Immediately after autopsy, tissues were divided into two groups. One group was cut into 1–2-cm-thick blocks for the immunohistochemical studies and the other was stored in liquid nitrogen for enzymatic activity determination.

Enzyme Assays
Samples kept in liquid nitrogen were powdered with a mechanical hammer. They were then homogenized 1:10 (w/v) in 50 mM Na+, K+ phosphate buffer, pH 7.6, and filtered through a double gauze. Aliquots were taken and stored at -80C.

SSAO and MAO-B activities were determined radiochemically (Fowler and Tipton 1981 ) with 100 µM [7-14C]-benzylamine (55 mCi/mmol; Amersham, Madrid, Spain) as substrate. MAO-A activity was measured towards 100 µM [14C]-5-HT (55 mCi/mmol; Amersham) as specific substrate. Because SSAO and MAO-B are both active towards benzylamine, MAO-B was previously inhibited with 1 mM deprenyl for SSAO determinations and SSAO was inhibited with 1 mM semicarbazide for MAO-B assays. After preincubation with the corresponding inhibitor for 30 min, each enzymatic reaction (150–220 µg of protein) was carried out at 37C for 1 hr in a shaking water bath in a final volume of 225 µl 50 mM potassium phosphate buffer, pH 7.6, stopped by 100 µl 2 M citric acid, and the radioactivity directly counted after a 4-ml addition of scintillation liquid (Lizcano et al. 1998 ).
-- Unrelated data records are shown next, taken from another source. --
Lemma normalise_errors (x : string) (e : exn) :
  normalise x = Raise e -> In e check_errors.
Proof.
  unfold normalise, py_strptime_Y, py_strptime_Ym.
  destruct (len x =? 4); [destruct (strptime_Y x); cbn [bind]; intros H;
                          [discriminate | raised H]|].
  destruct (len x =? 6); [destruct (strptime_Ym x); cbn [bind]; intros H;
                          [discriminate | raised H]|].
  discriminate.
Qed.

Lemma py_parse_errors (s : string) (e : exn) :
  py_parse s = Raise e -> In e check_errors.
Proof.
  unfold py_parse; destruct (parse s); intros H; [discriminate | raised H].
Qed.

Lemma normalise_loop_errors (l : list string) (e : exn) :
  normalise_loop l = Raise e -> In e check_errors.
Proof.
  induction l as [|x l IH]; cbn [normalise_loop]; [discriminate|].
  destruct (normalise x) as [test|e1] eqn:E1; cbn [bind].
  2:{ intros H; injection H as <-; eapply normalise_errors; eassumption. }
  destruct (py_parse test) as [t|e2] eqn:E2; cbn [bind].
  2:{ intros H; injection H as <-; eapply py_parse_errors; eassumption. }
  destruct (py_parse "Feb 18 2015") as [m|e3] eqn:E3; cbn [bind].
  2:{ intros H; injection H as <-; eapply py_parse_errors; eassumption. }
  destruct (dt_ltb t m); [intros H; raised H|].
  destruct (normalise_loop l) as [nd|e4]; cbn [bind]; [discriminate|].
  intros H; injection H as <-; apply IH; reflexivity.
Qed.

Lemma mapM_parse_errors (l : list string) (e : exn) :
  mapM py_parse l = Raise e -> In e check_errors.
Proof.
  induction l as [|x l IH]; cbn [mapM]; [discriminate|].
  destruct (py_parse x) as [t|e1] eqn:E1; cbn [bind].
  2:{ intros H; injection H as <-; eapply py_parse_errors; eassumption. }
  destruct (mapM py_parse l); cbn [bind]; [discriminate|].
  intros H; injection H as <-; apply IH; reflexivity.
Qed.

(** Whatever [_date_input_check] raises is one of [check_errors]. *)
Lemma date_input_check_errors (date : pyarg) (e : exn) :
  _date_input_check date = Raise e -> In e check_errors.
Proof.
  destruct date as [s|l]; cbn [_date_input_check].
  - destruct (String.eqb s EmptyString); [discriminate|].
    destruct (py_parse s) as [t|e1] eqn:E1; cbn [bind].
    + destruct (dt_gtb t now); [|discriminate].
      intros H; raised H.
    + intros H; injection H as <-; eapply py_parse_errors; eassumption.
  - destruct (normalise_loop l) as [nd|e1] eqn:E1; cbn [bind].
    2:{ intros H; injection H as <-; eapply normalise_loop_errors; eassumption. }
    destruct nd as [|d0 [|d1 [|d2 nd]]].
    + discriminate.
    + unfold try_except_raise.
      destruct (bind _ _); intros H; [discriminate | raised H].
    + unfold try_except_raise at 1.
      destruct (mapM py_parse [d0; d1]) as [ts|e2] eqn:E2; cbn [bind].
      2:{ intros H; raised H. }
      destruct (py_parse d0) as [t0|e3] eqn:E3; cbn [bind].
      2:{ intros H; injection H as <-; eapply py_parse_errors; eassumption. }
      destruct (py_parse d1) as [t1|e4] eqn:E4; cbn [bind].
      2:{ intros H; injection H as <-; eapply py_parse_errors; eassumption. }
      destruct (negb (dt_ltb t0 t1)); [intros H; raised H|].
      destruct (negb (none_after_now ts)); [|discriminate].
      intros H; raised H.
    + destruct (mapM py_parse (d0 :: d1 :: d2 :: nd)) as [ts|e2] eqn:E2; cbn [bind].
      2:{ intros H; injection H as <-; eapply mapM_parse_errors; eassumption. }
      destruct (negb (none_after_now ts)); [intros H; raised H|].
      destruct (py_parse "Feb 18 2015") as [m|e3] eqn:E3; cbn [bind].
      2:{ intros H; injection H as <-; eapply py_parse_errors; eassumption. }
      destruct (existsb _ ts); [|discriminate].
      intros H; raised H.
Qed.

(** A member of the input has its normalised form in [newdate]. *)
Lemma normalise_loop_member (l newdate : list string) (x n : string) :
  normalise_loop l = Ok newdate -> In x l -> normalise x = Ok n -> In n newdate.
Proof.
  intros H; apply normalise_loop_Forall2 in H.
  induction H as [|y n' l nd (Hy & _) _ IH]; cbn [In]; [tauto|].
  intros [-> | Hin] Hn; [left; congruence | right; auto].
Qed.

End InputChecksErrors.

Section InputChecksPaths.

Context {lib : DateLib}.

(** The loop ends normally on elements that normalise and parse to times
    not before the minimum. *)
Lemma normalise_loop_complete (l newdate : list string) (m : datetime) :
  parse "Feb 18 2015" = Some m ->
  Forall2 (fun x n => normalise x = Ok n
                      /\ exists t, parse n = Some t /\ dt_ltb t m = false)
          l newdate ->
  normalise_loop l = Ok newdate.
Proof.
  intros Hm H.
  induction H as [|x n l nd (Hn & t & Ht & Hlt) _ IH]; cbn [normalise_loop];
    [reflexivity|].
  rewrite Hn; cbn [bind]; unfold py_parse; rewrite Ht, Hm; cbn [bind].
  rewrite Hlt; fold py_parse; rewrite IH; reflexivity.
Qed.

Lemma date_pair_checks (l : list string) (n0 n1 : string) (t0 t1 : datetime) :
  normalise_loop l = Ok [n0; n1] ->
  parse n0 = Some t0 -> parse n1 = Some t1 ->
  _date_input_check (PList l)
  = if negb (dt_ltb t0 t1) then Raise (ValueError msg_order)
    else if negb (none_after_now [t0; t1]) then Raise (ValueError msg_future_two)
    else Ok RNone.
Proof.
  intros Hnd H0 H1; cbn [_date_input_check]; rewrite Hnd; cbn [bind mapM].
  unfold py_parse, try_except_raise; rewrite H0, H1; cbn [bind].
  reflexivity.
Qed.

End InputChecksPaths.

(** X2: a list of two dates passes validation exactly when both elements
    normalise and parse, neither is before the minimum date, the first is
    strictly before the second, and neither is after the current time. *)
Theorem date_pair_accepted_iff (lib : DateLib) (a b : string) :
  _date_input_check (PList [a; b]) = Ok RNone
  <-> exists n0 n1 t0 t1 m,
        normalise a = Ok n0 /\ normalise b = Ok n1
        /\ parse n0 = Some t0 /\ parse n1 = Some t1
        /\ parse "Feb 18 2015" = Some m
        /\ dt_ltb t0 m = false /\ dt_ltb t1 m = false
        /\ dt_ltb t0 t1 = true
        /\ dt_gtb t0 now = false /\ dt_gtb t1 now = false.
Proof.
  split.
  - intros H.
    destruct (normalise_loop [a; b]) as [nd|e] eqn:Hnd;
      [|cbn [_date_input_check] in H; rewrite Hnd in H; discriminate].
    pose proof (normalise_loop_sound _ _ Hnd) as HF.
    inversion HF as [|? n0 ? ? (Hn0 & t0 & m & Ht0 & Hm & Hl0) HF']; subst.
    inversion HF' as [|? n1 ? ? (Hn1 & t1 & m' & Ht1 & Hm' & Hl1) HF'']; subst.
    inversion HF''; subst.
    rewrite (date_pair_checks _ n0 n1 t0 t1 Hnd Ht0 Ht1) in H.
    destruct (dt_ltb t0 t1) eqn:Elt; cbn [negb] in H; [|discriminate].
    destruct (none_after_now [t0; t1]) eqn:En; cbn [negb] in H; [|discriminate].
    cbn [none_after_now forallb] in En.
    apply andb_true_iff in En as [E0 En]; apply andb_true_iff in En as [E1 _].
    apply negb_true_iff in E0, E1.
    exists n0, n1, t0, t1, m; repeat split; auto; congruence.
  - intros (n0 & n1 & t0 & t1 & m & Hn0 & Hn1 & Ht0 & Ht1 & Hm & Hl0 & Hl1
            & Hlt & Hg0 & Hg1).
    assert (Hnd : normalise_loop [a; b] = Ok [n0; n1]).
    { apply (normalise_loop_complete _ _ m Hm); repeat constructor; eauto. }
    rewrite (date_pair_checks _ n0 n1 t0 t1 Hnd Ht0 Ht1).
    cbn [none_after_now forallb]; rewrite Hlt, Hg0, Hg1; reflexivity.
Qed.

(** X3: a pair of dates whose first is not strictly before the second
    (equal days included) is rejected with the start-and-end message,
    whether or not the dates are after the current time. *)
Theorem date_pair_not_ordered_rejected (lib : DateLib) (a b n0 n1 : string)
    (t0 t1 m : datetime) :
  normalise a = Ok n0 -> normalise b = Ok n1 ->
  parse n0 = Some t0 -> parse n1 = Some t1 ->
  parse "Feb 18 2015" = Some m ->
  dt_ltb t0 m = false -> dt_ltb t1 m = false ->
  dt_ltb t0 t1 = false ->
  _date_input_check (PList [a; b]) = Raise (ValueError msg_order).
Proof.
  intros Hn0 Hn1 Ht0 Ht1 Hm Hl0 Hl1 Hlt.
  assert (Hnd : normalise_loop [a; b] = Ok [n0; n1]).
  { apply (normalise_loop_complete _ _ m Hm); repeat constructor; eauto. }
  rewrite (date_pair_checks _ n0 n1 t0 t1 Hnd Ht0 Ht1), Hlt; reflexivity.
Qed.

Lemma date_pair_not_ordered_rejected_witness :
  let lib := iso_lib sample_now in
  _date_input_check (PList ["2016-10-19"; "2016-10-19"])
  = Raise (ValueError msg_order)
  /\ _date_input_check (PList ["2030-01-02"; "2030-01-01"])
     = Raise (ValueError msg_order).
Proof.
  cbv zeta; split.
  - apply (date_pair_not_ordered_rejected (iso_lib sample_now)
             "2016-10-19" "2016-10-19" "2016-10-19 00:00:00" "2016-10-19 00:00:00"
             (mkdt 2016 10 19 0 0 0 0) (mkdt 2016 10 19 0 0 0 0)
             (mkdt 2015 2 18 0 0 0 0)); vm_compute; reflexivity.
  - apply (date_pair_not_ordered_rejected (iso_lib sample_now)
             "2030-01-02" "2030-01-01" "2030-01-02 00:00:00" "2030-01-01 00:00:00"
             (mkdt 2030 1 2 0 0 0 0) (mkdt 2030 1 1 0 0 0 0)
             (mkdt 2015 2 18 0 0 0 0)); vm_compute; reflexivity.
Defined.

(** X4: a one-element list whose date is after the current time is
    rejected with the does-not-parse message: the future-date error raised
    inside the [try] is caught by the bare [except], so that message never
    leaves the function. *)
Theorem single_future_date_reported_as_unparseable (lib : DateLib) :
  (forall a n t m,
     normalise a = Ok n -> parse n = Some t ->
     parse "Feb 18 2015" = Some m -> dt_ltb t m = false ->
     dt_gtb t now = true ->
     _date_input_check (PList [a]) = Raise (ValueError msg_noparse))
  /\ (forall date, _date_input_check date <> Raise (ValueError msg_future_one)).
Proof.
  split.
  - intros a n t m Hn Ht Hm Hl Hg.
    assert (Hnd : normalise_loop [a] = Ok [n]).
    { apply (normalise_loop_complete _ _ m Hm); repeat constructor; eauto. }
    cbn [_date_input_check]; rewrite Hnd; cbn [bind String.concat].
    unfold py_parse; rewrite Ht; cbn [bind]; rewrite Hg; reflexivity.
  - intros date H; apply date_input_check_errors in H.
    unfold check_errors in H; cbn [In] in H.
    repeat (destruct H as [H | H]; [discriminate H|]); contradiction.
Qed.

Lemma single_future_date_reported_as_unparseable_witness :
  let lib := iso_lib sample_now in
  _date_input_check (PList ["2030-01-01"]) = Raise (ValueError msg_noparse)
  /\ _date_input_check (PStr "2030-01-01") = Raise (ValueError msg_future_str).
Proof.
  cbv zeta; split; [|vm_compute; reflexivity].
  destruct (single_future_date_reported_as_unparseable (iso_lib sample_now))
    as (H & _).
  apply (H "2030-01-01" "2030-01-01 00:00:00" (mkdt 2030 1 1 0 0 0 0)
           (mkdt 2015 2 18 0 0 0 0)); vm_compute; reflexivity.
Defined.

Section InputChecksMany.

Context {lib : DateLib}.
Lemma Lang_Plus_Class p s :
  Lang (Plus (Class p)) s <-> s <> [] /\ Forall (fun c => p c = true) s.
Proof.
  unfold Plus. rewrite Lang_Seq_inv. split.
  - intros (s1 & s2 & -> & (c & -> & Hc)%Lang_Class_inv & Hs%Lang_Star_Class).
    split; [done | by constructor].
  - intros [Hne Hall]. destruct Hall as [|c s Hc Hs]; [done |].
    exists [c], s. split; [done |]. split; [by constructor |].
    by apply Lang_Star_Class.
Qed.

Lemma Lang_Chr c s : Lang (Chr c) s <-> s = [c].
Proof.
  unfold Chr. rewrite Lang_Class_inv. split.
  - intros (c' & -> & ->%N.eqb_eq). done.
  - intros ->. exists c. by rewrite N.eqb_refl.
Qed.

(** [isValidEmail] accepts exactly the strings of the shape
    [local@domain.tld]. *)
Lemma isValidEmail_shape s : isValidEmail s = true <-> emailShape s.
Proof.
  unfold isValidEmail, emailShape, emailRegex, emailPart.
  rewrite test_anchored_Lang, Lang_Seq_inv. split.
  - intros (loc & s1 & -> & Hloc%Lang_Plus_Class & H1).
    apply Lang_Seq_inv in H1 as (a & s2 & -> & ->%Lang_Chr & H2).
    apply Lang_Seq_inv in H2 as (dom & s3 & -> & Hdom%Lang_Plus_Class & H3).
    apply Lang_Seq_inv in H3 as (d & tld & -> & ->%Lang_Chr & Htld%Lang_Plus_Class).
    by exists loc, dom, tld.
  - intros (loc & dom & tld & -> & Hloc & Hdom & Htld).
    exists loc, (lit "@" ++ dom ++ lit "." ++ tld).
    split; [done |]. split; [by apply Lang_Plus_Class |].
    apply (LSeq _ _ [64] _); [by apply Lang_Chr |].
    apply LSeq; [by apply Lang_Plus_Class |].
    apply (LSeq _ _ [46] _); [by apply Lang_Chr | by apply Lang_Plus_Class].
Qed.

End RegexFacts.

(* ===================================================================== *)
(** ** [trim], class lists and error elements: facts *)
(* ===================================================================== *)

Section DomFacts.

Implicit Types (s t id : js_string) (l : list js_string) (doc : ErrorElements).

Lemma truthy_app_r s t : truthy t = true -> truthy (s ++ t) = true.
Proof. destruct s, t; simpl; congruence. Qed.

Lemma trimStart_nil_iff s :
  trimStart s = [] <-> Forall (fun c => isWhiteSpace c = true) s.
Proof.
  induction s as [|c s IH]; simpl.
  - split; [constructor | done].
  - destruct (isWhiteSpace c) eqn:Hc.
    + rewrite IH. split; [by constructor | by inversion 1].
    + split; [done | inversion 1; congruence].
Qed.

Lemma trimStart_head s c t : trimStart s = c :: t -> isWhiteSpace c = false.
Proof.
  induction s as [|c' s IH]; simpl; [done |].
  destruct (isWhiteSpace c') eqn:Hc; [done |]. by intros [= <- _].
Qed.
MAO-A activity was determined in similar conditions using an incubation time of 30 min.

Time-course assays were used to ensure that initial rates of the reaction were determined, and proportionality to enzyme concentration was established in each case. Protein was measured by the Bradford method (Bradford 1976 ), using {gamma}-globulin as standard. All nonradioactive products were purchased from Sigma (St Louis, MO).

Immunoblotting Analysis
Human tissues homogenates or purified porcine kidney diamine oxidase (Sigma) were fractionated by electrophoresis on 8% SDS-polyacrylamide gels and transferred to nitrocellulose membranes. Blots were blocked for 1 hr at room temperature with 5% (w/v) non-fat dried milk in 20 mM Tris-HCl, pH 7.5, containing 150 mM NaCl and 0.05% Tween-20, then incubated with primary anti-SSAO antibody (1:500 dilution) overnight at 4C, followed by incubation for 1 hr with secondary antibody. Finally, the blots were developed with the avidin–biotin–peroxidase technique, following the manufacturer's instructions (Vector Laboratories; Bretton, UK). After color development, the membrane was washed with distilled water, air-dried, and photographed. Prestained molecular weight standards used were myosin (250 kD), bovine serum albumin (98 kD), glutamate dehydrogenase (64 kD), alcohol dehydrogenase (50 kD), carbonic anhydrase (36 kD), and myoglobin (30 kD) from Novex (San Diego, CA).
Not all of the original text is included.